HOW TO COMPLETE THIS TASK => Starting with the line containing "- intros b q" and going on through the line containing "- intros p y [Hp|[Hy ->]]%frame_at_snoc.", return the lines of the data below exactly, and only those.

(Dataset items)
(* ===== verification/KernelFramesInit.v ===== *)
(** * Setting up the frame allocator

    [frames_new] makes a well-formed allocator whose free frames are parts of
    the memory regions, and never those that hold the slots. *)

From stdpp Require Import base numbers list gmap sorting.
From Stdlib Require Import ZArith Lia.
From S2P Require Import Prelude Address Riscv Arch PhysMap Machine LoaderRegions KernelSpace KernelFrames.
From S2P Require Import KernelFramesCorrect KernelFramesNew KernelFramesSelect KernelFramesAlloc.

Section init.
Context {SL : SlotList} (SIZE : Z) (HSIZE : 0 < SIZE <= 4096) (up : bool) (physmap : PhysMap) (Hpm : physmap_ok physmap).
Implicit Types (s : gmap Z FrameInfo) (a : Arena).

Local Definition Hpos : 0 < SIZE := proj1 HSIZE.

(** The virtual address of a physical one. *)
Definition virt (b : Z) : Z := pm_base physmap + (b - r_start (range_phys physmap)).

Definition within (r : range) (x n : Z) : Prop := r_start r <= x /\ x + n <= r_end r.

(** The arenas made of the regions of [used]. *)
Record arenas_ok (used : list range) (arenas : list Arena) s : Prop := {
  as_arenas : Forall (arena_ok SIZE s) arenas;
  as_ready : Forall (slots_ready SIZE s) arenas;
  as_apart : arenas_apart SIZE arenas;
  as_below : forall a q, a ∈ arenas -> Forall (fun r => before up r q) used -> before up (ar_range a) q;
  as_slots : forall p y, frame_at SIZE arenas p y -> exists b r, p = virt b /\ r ∈ used /\ within r b SIZE;
  as_free : forall x, x ∈ arenas_free s arenas -> exists r, r ∈ used /\ within r x 4096;
  as_nodup : NoDup (arenas_free s arenas);
  as_disjoint : forall x p y, x ∈ arenas_free s arenas -> frame_at SIZE arenas p y ->
    exists b, p = virt b /\ (x + 4096 <= b \/ b + SIZE <= x);
}.

Lemma frame_at_snoc arenas a p y :
  frame_at SIZE (arenas ++ [a]) p y <-> frame_at SIZE arenas p y \/ (in_arena a y /\ p = slot_of SIZE a y).
Proof.
  unfold frame_at. split.
  - intros (b & [Hb|Hb]%elem_of_app & Hy & ->); [left; by exists b|]. apply list_elem_of_singleton in Hb as ->. by right.
  - intros [(b & Hb & Hy & ->)|[Hy ->]]; [exists b; split_and!; [apply elem_of_app; by left|done|done]|].
    exists a. split_and!; [apply elem_of_app; right; by left|done|done].
Qed.

Lemma arenas_free_snoc s arenas a : arenas_free s (arenas ++ [a]) = arenas_free s arenas ++ arena_free s a.
Proof. unfold arenas_free. rewrite bind_app. cbn. by rewrite app_nil_r. Qed.

(** The slots of a new arena lie in its bookkeeping. *)
Lemma new_slots a B y :
  geometry a -> ar_slots a = virt (r_start B) -> (r_end (ar_range a) - r_start (ar_range a)) / 4096 * SIZE <= r_end B - r_start B ->
  in_arena a y -> exists b, slot_of SIZE a y = virt b /\ within B b SIZE.
Proof.
  intros Hg Hs Hlen (Hy & Hy1 & Hy2). exists (r_start B + (y - r_start (ar_range a)) / 4096 * SIZE).
  unfold slot_of. rewrite Hs. unfold virt, within. destruct (geo_start a Hg) as [? Hm].
  pose proof (Z.div_pos (y - r_start (ar_range a)) 4096 ltac:(lia) ltac:(lia)).
  assert ((y - r_start (ar_range a)) / 4096 + 1 <= (r_end (ar_range a) - r_start (ar_range a)) / 4096).
  { rewrite <- Z.div_add by lia. apply Z.div_le_mono; lia. }
  split; [lia|]. split; nia.
Qed.

Lemma ordered_before l1 l2 r1 r2 : ordered up (l1 ++ l2) -> r1 ∈ l1 -> r2 ∈ l2 -> before up r1 r2.
Proof. intros [_ Hs] H1 H2. exact (StronglySorted_app_1_elem_of (before up) l1 l2 r1 r2 Hs H1 H2). Qed.

(** A new arena made of the regions of [used'] below the others. *)
Record fresh_arena (used' : list range) s (a : Arena) : Prop := {
  fa_ok : arena_ok SIZE s a;
  fa_ready : slots_ready SIZE s a;
  fa_above : forall q, Forall (before up q) used' -> before up q (ar_range a);
  fa_below : forall q, Forall (fun r => before up r q) used' -> before up (ar_range a) q;
  fa_slots : forall y, in_arena a y -> exists b r, slot_of SIZE a y = virt b /\ r ∈ used' /\ within r b SIZE;
  fa_free : forall x, x ∈ arena_free s a -> exists r, r ∈ used' /\ within r x 4096;
  fa_disjoint : forall x y, x ∈ arena_free s a -> in_arena a y -> exists b, slot_of SIZE a y = virt b /\ (x + 4096 <= b \/ b + SIZE <= x);
}.

Lemma from_selection_fresh used sel s :
  selected SIZE up used sel -> Forall (fun r => r_start (range_phys physmap) <= r_start r /\ r_end r <= r_end (range_phys physmap)) used ->
  exists a s', from_selection SIZE sel physmap s = Done (a, s') /\ fresh_arena used s' a
  /\ (forall p, (forall x, in_arena a x -> p <> slot_of SIZE a x) -> s' !! p = s !! p).
Proof.
  intros Hsel Hin. set (B := sel_bookkeeping sel). destruct (sd_bookkeeping _ _ _ _ Hsel) as (u & Hu & Hu1 & Hu2). fold B in Hu1, Hu2.
  pose proof (sd_some _ _ _ _ Hsel) as Hsome. fold B in Hsome. rewrite Forall_forall in Hin. destruct (Hin u Hu) as [Hp1 Hp2].
  assert (phys_to_virt physmap (r_start B) = Done (virt (r_start B))) as Hv.
  { apply phys_to_virt_Done; [done|]. unfold range_contains. apply andb_true_iff. lia. }
  pose proof (sd_ok _ _ _ _ Hsel physmap _ Hv) as Hso.
  destruct (from_selection_ok SIZE Hpos s physmap sel _ Hso) as (a & s' & Hrun & Ha & Hr & Hrange & Hslots & Hfree & Hother).
  exists a, s'. split; [done|]. split; [|done].
  assert (forall y, in_arena a y -> exists b, slot_of SIZE a y = virt b /\ within B b SIZE) as Hb.
  { intros y Hy. apply (new_slots a B y); [apply Ha|done| |done]. rewrite Hrange. apply Hso. }
  constructor; [done|done|..].
  - rewrite Hrange. apply Hsel.
  - rewrite Hrange. apply Hsel.
  - intros y Hy. destruct (Hb y Hy) as (b & Hbs & Hb1 & Hb2). exists b, u. unfold within. split_and!; (done || lia).
  - intros x Hx. rewrite Hfree in Hx. destruct (sd_frames _ _ _ _ Hsel x Hx) as (r & Hrr & ? & ?). by exists r.
  - intros x y Hx Hy. rewrite Hfree in Hx. destruct (Hb y Hy) as (b & Hbs & Hb1 & Hb2). exists b. split; [done|].
    destruct (sd_apart _ _ _ _ Hsel x Hx) as [Hlt|Hlt]; fold B in Hlt; lia.
Qed.

Lemma within_before r1 r2 x1 n1 x2 n2 :
  before up r1 r2 -> within r1 x1 n1 -> within r2 x2 n2 -> x2 + n2 <= x1 \/ x1 + n1 <= x2.
Proof. unfold before, within. destruct up; lia. Qed.

Section step.
Context (done_ used : list range) (arenas : list Arena) (s s' : gmap Z FrameInfo) (a : Arena).
Context (Hd : ordered up (done_ ++ used)) (Ho : arenas_ok done_ arenas s) (Hn : fresh_arena used s' a)
  (Hs : forall p, (forall x, in_arena a x -> p <> slot_of SIZE a x) -> s' !! p = s !! p).

Lemma new_apart b : b ∈ arenas -> apart SIZE b a.
Proof.
  intros Hb x y Hx Hy. split.
  - assert (before up (ar_range b) (ar_range a)) as Hbr.
    { apply (fa_above _ _ _ Hn), Forall_forall. intros r Hr.
      apply (as_below _ _ _ Ho b r Hb), Forall_forall. intros q Hq. by eapply ordered_before. }
    unfold before in Hbr. destruct Hx as (_ & ? & ?), Hy as (_ & ? & ?). destruct up; lia.
  - destruct (as_slots _ _ _ Ho (slot_of SIZE b x) x) as (b1 & r1 & -> & Hr1 & Hw1); [by exists b|].
    destruct (fa_slots _ _ _ Hn y Hy) as (b2 & r2 & -> & Hr2 & Hw2).
    pose proof (within_before _ _ _ _ _ _ (ordered_before _ _ _ _ Hd Hr1 Hr2) Hw1 Hw2). unfold virt. lia.
Qed.

Lemma old_slots b y : b ∈ arenas -> in_arena b y -> s' !! slot_of SIZE b y = s !! slot_of SIZE b y.
Proof. intros Hb Hy. apply Hs. intros x Hx. pose proof (new_apart b Hb y x Hy Hx). lia. Qed.

Lemma old_arenas : arenas_free s' arenas = arenas_free s arenas /\ Forall (arena_ok SIZE s') arenas.
Proof.
  apply (arenas_agree SIZE s s' arenas (as_arenas _ _ _ Ho)). intros b x Hb Hx. apply (old_slots b x Hb).
  pose proof (as_arenas _ _ _ Ho) as Hok. rewrite Forall_forall in Hok. by apply (arena_free_in SIZE s b x (Hok b Hb)).
Qed.

Lemma step_apart : arenas_apart SIZE (arenas ++ [a]).
Proof.
  assert (forall b x y, b ∈ arenas -> in_arena a x -> in_arena b y ->
    x <> y /\ (slot_of SIZE a x + SIZE <= slot_of SIZE b y \/ slot_of SIZE b y + SIZE <= slot_of SIZE a x)) as Hsym.
  { intros b x y Hb Hx Hy. destruct (new_apart b Hb y x Hy Hx). split; [congruence|lia]. }
  intros i j b c [Hi|[Hi Hb]]%lookup_app_Some [Hj|[Hj Hc]]%lookup_app_Some Hne.
  - by apply (as_apart _ _ _ Ho i j).
  - apply list_lookup_singleton_Some in Hc as [_ <-]. apply new_apart. by eapply list_elem_of_lookup_2.
  - apply list_lookup_singleton_Some in Hb as [_ <-]. intros x y. apply Hsym. by eapply list_elem_of_lookup_2.
  - apply list_lookup_singleton_Some in Hb as [? <-], Hc as [? <-]. lia.
Qed.

Lemma step_disjoint x p y :
  x ∈ arenas_free s' (arenas ++ [a]) -> frame_at SIZE (arenas ++ [a]) p y -> exists b, p = virt b /\ (x + 4096 <= b \/ b + SIZE <= x).
Proof.
  rewrite arenas_free_snoc, (proj1 old_arenas). intros [Hx|Hx]%elem_of_app [Hp|[Hy ->]]%frame_at_snoc.
  - by apply (as_disjoint _ _ _ Ho x p y).
  - destruct (fa_slots _ _ _ Hn y Hy) as (b & r & Hb & Hr & Hw). destruct (as_free _ _ _ Ho x Hx) as (r' & Hr' & Hw').
    exists b. split; [done|]. pose proof (within_before _ _ _ _ _ _ (ordered_before _ _ _ _ Hd Hr' Hr) Hw' Hw). lia.
  - destruct (as_slots _ _ _ Ho p y Hp) as (b & r & Hb & Hr & Hw). destruct (fa_free _ _ _ Hn x Hx) as (r' & Hr' & Hw').
    exists b. split; [done|]. pose proof (within_before _ _ _ _ _ _ (ordered_before _ _ _ _ Hd Hr Hr') Hw Hw'). lia.
  - by apply (fa_disjoint _ _ _ Hn x y).
Qed.

Lemma arenas_ok_step : arenas_ok (done_ ++ used) (arenas ++ [a]) s'.
Proof.
  destruct old_arenas as [Hfree Hok]. constructor.
  - apply Forall_app. split; [done|]. by apply Forall_singleton, Hn.
  - apply Forall_app. split; [|by apply Forall_singleton, Hn]. apply Forall_forall. intros b Hb y Hy. rewrite (old_slots b y Hb Hy).
    pose proof (as_ready _ _ _ Ho) as Hr. rewrite Forall_forall in Hr. by apply Hr.
  - apply step_apart.
  - intros b q [Hb|Hb]%elem_of_app [H1 H2]%Forall_app; [by apply (as_below _ _ _ Ho)|].
    apply list_elem_of_singleton in Hb as ->. by apply (fa_below _ _ _ Hn).
  - intros p y [Hp|[Hy ->]]%frame_at_snoc.
    + destruct (as_slots _ _ _ Ho p y Hp) as (b & r & ? & ? & ?). exists b, r. split_and!; [done|apply elem_of_app; by left|done].
    + destruct (fa_slots _ _ _ Hn y Hy) as (b & r & ? & ? & ?). exists b, r. split_and!; [done|apply elem_of_app; by right|done].
  - rewrite arenas_free_snoc, Hfree. intros x [Hx|Hx]%elem_of_app.
    + destruct (as_free _ _ _ Ho x Hx) as (r & ? & ?). exists r. split; [apply elem_of_app; by left|done].
    + destruct (fa_free _ _ _ Hn x Hx) as (r & ? & ?). exists r. split; [apply elem_of_app; by right|done].
  - rewrite arenas_free_snoc, Hfree. apply NoDup_app. split_and!; [apply Ho| |apply (fa_ok _ _ _ Hn)].
    intros x Hx Hx'. destruct (as_free _ _ _ Ho x Hx) as (r & Hr & Hw). destruct (fa_free _ _ _ Hn x Hx') as (r' & Hr' & Hw').
    pose proof (within_before _ _ _ _ _ _ (ordered_before _ _ _ _ Hd Hr Hr') Hw Hw'). lia.
  - exact step_disjoint.
Qed.
End step.

Lemma arenas_ok_more used more arenas s : arenas_ok used arenas s -> arenas_ok (used ++ more) arenas s.
Proof.
  intros Ho. constructor; [apply Ho..| | | |apply Ho|apply Ho].
  - intros a q Ha [Hq _]%Forall_app. by apply (as_below _ _ _ Ho).
  - intros p y Hp. destruct (as_slots _ _ _ Ho p y Hp) as (b & r & ? & ? & ?). exists b, r. split_and!; [done|apply elem_of_app; by left|done].
  - intros x Hx. destruct (as_free _ _ _ Ho x Hx) as (r & ? & ?). exists r. split; [apply elem_of_app; by left|done].
Qed.

Lemma arenas_ok_nil s : arenas_ok [] [] s.
Proof.
  constructor; [constructor|constructor|easy| | | |constructor|].
  - intros a q Ha. by apply elem_of_nil in Ha.
  - intros p y (a & Ha & _). by apply elem_of_nil in Ha.
  - intros x Hx. by apply elem_of_nil in Hx.
  - intros x p y Hx. by apply elem_of_nil in Hx.
Qed.

(** The regions lie in the physical memory that is mapped. *)
Definition mapped_regions (l : list range) : Prop :=
  Forall (fun r => r_start (range_phys physmap) <= r_start r /\ r_end r <= r_end (range_phys physmap)) l.

Lemma new_arenas_ok fuel : forall done_ sel arenas align s,
  (length (as_free_regions sel) < fuel)%nat -> ordered up (done_ ++ (mr_range <$> as_free_regions sel)) ->
  mapped_regions (mr_range <$> as_free_regions sel) -> 0 <= as_wasted_bytes sel <= MAX_WASTED_ARENA_BYTES -> arenas_ok done_ arenas s ->
  exists arenas' align' s', new_arenas SIZE fuel physmap sel arenas align s = Done ((arenas', align'), s')
  /\ arenas_ok (done_ ++ (mr_range <$> as_free_regions sel)) arenas' s'.
Proof.
  induction fuel as [|fuel IH]; intros done_ sel arenas align s Hf Hd Hm Hw Ho; [lia|]. cbn [new_arenas].
  assert (ordered up (mr_range <$> as_free_regions sel)) as Hd'.
  { destruct Hd as [H1 H2]. split; [by apply Forall_app in H1 as [_ ?]|by eapply StronglySorted_app_1_r]. }
  destruct (selections_next_ok SIZE HSIZE up sel Hd' Hw) as (used & rest & wasted & r & Heq & Hrun & Hw' & Hres).
  step_by Hrun. cbn [fst snd]. rewrite Heq, fmap_app in Hd, Hm |- *. rewrite Heq, length_app in Hf. rewrite app_assoc in Hd |- *.
  apply Forall_app in Hm as [Hmu Hmr].
  assert (ordered up (done_ ++ (mr_range <$> used))) as Hdu.
  { destruct Hd as [H1 H2]. split; [by apply Forall_app in H1 as [? _]|by eapply StronglySorted_app_1_l]. }
  destruct r as [[selection|]|e].
  - destruct Hres as [Hne Hsel]. destruct (from_selection_fresh _ selection s Hsel Hmu) as (a & s1 & Hfrom & Hfresh & Hother).
    step_by Hfrom. apply (IH (done_ ++ (mr_range <$> used)) (MkSelections rest wasted)); [|done..|].
    + destruct used; [done|]. cbn in *. lia.
    + by apply (arenas_ok_step done_ _ arenas s).
  - destruct Hres as [-> ->]. exists arenas, align, s. cbn. by rewrite !app_nil_r.
  - apply (IH (done_ ++ (mr_range <$> used)) (MkSelections rest wasted)); [|done..|by apply arenas_ok_more].
    destruct used; [done|]. cbn in *. lia.
Qed.

(** What the frame allocator starts with. *)
Record fresh_frames (regions : list range) (f : KFrames) : Prop := {
  ff_ok : frames_ok SIZE f;
  ff_free : forall x, x ∈ all_free f -> exists r, r ∈ regions /\ within r x 4096;
  ff_slots : forall p y, frame_at SIZE (kf_arenas f) p y -> exists b r, p = virt b /\ r ∈ regions /\ within r b SIZE;
  ff_disjoint : forall x p y, x ∈ all_free f -> frame_at SIZE (kf_arenas f) p y -> virt x + 4096 <= p \/ p + SIZE <= virt x;
}.

Lemma frames_new_ok regions :
  ordered up (mr_range <$> rev regions) -> mapped_regions (mr_range <$> regions) ->
  exists f, frames_new SIZE regions physmap = Done f /\ fresh_frames (mr_range <$> regions) f.
Proof.
  intros Hd Hm. unfold frames_new.
  assert (forall r, r ∈ mr_range <$> rev regions <-> r ∈ mr_range <$> regions) as Hrev.
  { intros r. rewrite !list_elem_of_fmap. setoid_rewrite list_elem_of_In. setoid_rewrite <- in_rev. done. }
  destruct (new_arenas_ok (S (length regions)) [] (select_arenas regions) [] PAGE_SIZE ∅) as (arenas & align & s & Hrun & Ho).
  - cbn. rewrite length_rev. lia.
  - done.
  - apply Forall_forall. intros r Hr. unfold mapped_regions in Hm. rewrite Forall_forall in Hm. by apply Hm, Hrev.
  - cbn. unfold MAX_WASTED_ARENA_BYTES. lia.
  - apply arenas_ok_nil.
  - rewrite Hrun. eexists. split; [done|]. cbn [app select_arenas as_free_regions] in Ho.
    assert (all_free (MkFrames s arenas ∅ align) = arenas_free s arenas) as Hfree by apply app_nil_r.
    constructor; rewrite ?Hfree.
    + constructor; [apply Ho..| |by rewrite Hfree; apply Ho]. intros p Hp. by apply elem_of_nil in Hp.
    + intros x Hx. destruct (as_free _ _ _ Ho x Hx) as (r & Hr & Hw). exists r. split; [by apply Hrev|done].
    + intros p y Hp. destruct (as_slots _ _ _ Ho p y Hp) as (b & r & Hb & Hr & Hw). exists b, r. split_and!; [done|by apply Hrev|done].
    + intros x p y Hx Hp. destruct (as_disjoint _ _ _ Ho x p y Hx Hp) as (b & -> & Hb). unfold virt. lia.
Qed.
End init.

SOLUTION FOR THIS TASK =>
  - intros b q [Hb|Hb]%elem_of_app [H1 H2]%Forall_app; [by apply (as_below _ _ _ Ho)|].
    apply list_elem_of_singleton in Hb as ->. by apply (fa_below _ _ _ Hn).
  - intros p y [Hp|[Hy ->]]%frame_at_snoc.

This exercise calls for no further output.